23. ‘Ajita Kesakambali said: “Your Majesty, there is nothing given, bestowed, offered in sacrifice, there is no fruit or result of good or bad deeds, there is not this world or the next, there is no mother or father, there are no spontaneously arisen beings, there are in the world no ascetics or Brahmins who have attained, who have perfectly practised, who proclaim this world and the next, having realised them by their own super-knowledge. This human being is composed of the four great elements, and when one dies the earth part reverts to earth, the water part to water, the fire part to fire, the air part to air, and the faculties pass away into space. They accompany the dead man with four bearers and the bier as fifth, their footsteps are heard as far as the cremation-ground. There the bones whiten, the sacrifice ends in ashes.
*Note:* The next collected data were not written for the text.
(** ** Statements used as examples *)

(** [SELECT a, b FROM foo LEFT JOIN vee ON vee.a = foo.a], the anti-pattern
    of the rule's documentation. *)
Definition foo := {| ref_str := py "foo"; aliased := false |}.
Definition vee := {| ref_str := py "vee"; aliased := false |}.
Definition ref_a := {| pos_marker := 7; raw := py "a"; is_qualified := false |}.
Definition ref_b := {| pos_marker := 10; raw := py "b"; is_qualified := false |}.
Definition ref_foo_a :=
  {| pos_marker := 7; raw := py "foo.a"; is_qualified := true |}.

(** [SELECT a AS a ... ORDER BY a]: the reference inside the alias and the
    one in ORDER BY have the same raw text. *)
Definition ref_a_order_by :=
  {| pos_marker := 40; raw := py "a"; is_qualified := false |}.
Definition alias_a :=
  {| alias_identifier_name := py "a"; column_reference_segments := [ref_a] |}.
Definition alias_b :=
  {| alias_identifier_name := py "b"; column_reference_segments := [ref_foo_a] |}.

(** [SELECT sup FROM tbl AS sup, tbl2]. *)
Definition sup := {| ref_str := py "sup"; aliased := true |}.
Definition tbl2 := {| ref_str := py "tbl2"; aliased := false |}.
Definition ref_sup :=
  {| pos_marker := 7; raw := py "sup"; is_qualified := false |}.

(** [SELECT id, b FROM foo JOIN vee USING (id)]. *)
Definition ref_id :=
  {| pos_marker := 7; raw := py "id"; is_qualified := false |}.

(** A backtick-quoted identifier with an apostrophe inside. *)
Definition ref_its :=
  {| pos_marker := 7; raw := py "`it's`"; is_qualified := false |}.

(** A quoted identifier that holds a line break. *)
Definition ref_two_lines :=
  {| pos_marker := 7;
     raw := [PyStr.dquote; 97; 10; 98; PyStr.dquote]%N;
     is_qualified := false |}.

(** An identifier of two CJK characters, U+65E5 and U+672C, followed by the
    line separator U+2028. *)
Definition ref_cjk :=
  {| pos_marker := 7; raw := [26085; 26412; 8232]%N; is_qualified := false |}.

(** The identifier of the two CJK characters alone. *)
Definition ref_nihon :=
  {| pos_marker := 7; raw := [26085; 26412]%N; is_qualified := false |}.

(** A table for the examples below.  From 128 on it takes as not printable
    the C1 controls, the no-break space, the soft hyphen, the separators
    U+2028 and U+2029, the surrogates and the tag characters from U+E0000
    to U+E007F, and every other code point as printable. *)
Definition unicode_example : UnicodeData :=
  λ c, negb ((c <=? 160) || (c =? 173) || (c =? 8232) || (c =? 8233)
             || ((55296 <=? c) && (c <=? 57343))
             || ((917504 <=? c) && (c <=? 917631)))%N.

(** ** Properties, for every table of printable code points *)

Section Properties.

Context `{!UnicodeData}.

(** ** The loop as a filter *)

Section Loop.

Context (table_aliases : list AliasInfo)
        (col_aliases : list ColumnAliasInfo)
        (using_cols : list str)
        (dialect_name : option str).

Local Abbreviation step :=
  (lint_reference (ref_str <$> table_aliases) col_aliases using_cols dialect_name).
Local Abbreviation failing := (fails table_aliases col_aliases using_cols dialect_name).

Lemma lint_reference_fails buff r :
  failing r → step buff r = buff ++ [violation_of r].
Proof. unfold fails, lint_reference. by intros ->. Qed.

Lemma lint_reference_passes buff r :
  ¬ failing r → step buff r = buff.
Proof.
  unfold fails, lint_reference. intros Hq.
  by destruct (_is_qualified_reference _ _ _ _ _).
Qed.

(** The buffer after the loop: what was there, then one record per
    failing reference, in the order of the list. *)
Lemma violation_buff_filter references buff :
  foldl step buff references
  = buff ++ (violation_of <$> filter failing references).
Proof.
  revert buff. induction references as [|r rs IH]; intros buff; simpl.
  - by rewrite app_nil_r.
  - rewrite IH, filter_cons. destruct (decide (failing r)) as [Hf|Hf].
    + rewrite lint_reference_fails by done.
      by rewrite <-app_assoc.
    + by rewrite lint_reference_passes.
Qed.

Lemma scan_unfold standalone_aliases references parent_select :
  _lint_references_and_aliases table_aliases standalone_aliases references
    col_aliases using_cols dialect_name parent_select
  = if bool_decide (length table_aliases ≤ 1) then None
    else match violation_of <$> filter failing references with
         | [] => None
         | v :: vs => Some (v :: vs)
         end.
Proof.
  unfold _lint_references_and_aliases. case_bool_decide; [done|].
  rewrite violation_buff_filter. simpl. by destruct (fmap violation_of _).
Qed.

Lemma violations_scan standalone_aliases references parent_select :
  violations (_lint_references_and_aliases table_aliases standalone_aliases
                references col_aliases using_cols dialect_name parent_select)
  = if bool_decide (length table_aliases ≤ 1) then []
    else violation_of <$> filter failing references.
Proof.
  rewrite scan_unfold. case_bool_decide; [done|].
  by destruct (fmap violation_of _).
Qed.

Lemma elem_of_violations standalone_aliases references parent_select v :
  v ∈ violations (_lint_references_and_aliases table_aliases standalone_aliases
                    references col_aliases using_cols dialect_name parent_select)
  ↔ 1 < length table_aliases ∧
    ∃ r, v = violation_of r ∧ r ∈ references ∧ failing r.
Proof.
  rewrite violations_scan. case_bool_decide as Hlen.
  - split; [by intros ?%not_elem_of_nil | intros [? _]; lia].
  - rewrite list_elem_of_fmap. setoid_rewrite list_elem_of_filter.
    split; [intros (r & -> & ? & ?) | intros (_ & r & -> & ? & ?)].
    + split; [lia | eauto].
    + eauto.
Qed.

End Loop.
It is the idea of a fool to give this gift: the talk of those who preach a doctrine of survival is vain and false. Fools and wise, at the breaking-up of the body, are destroyed and perish, they do not exist after death.”
IN MN76 there is a little bit more text on the view of Kesamkambali
Walshe (translater DN) regards him to be a materialist and Bodhi as or moral nihilist with a materialistic view.
I think many people today have the same view as Kesamkambali long ago.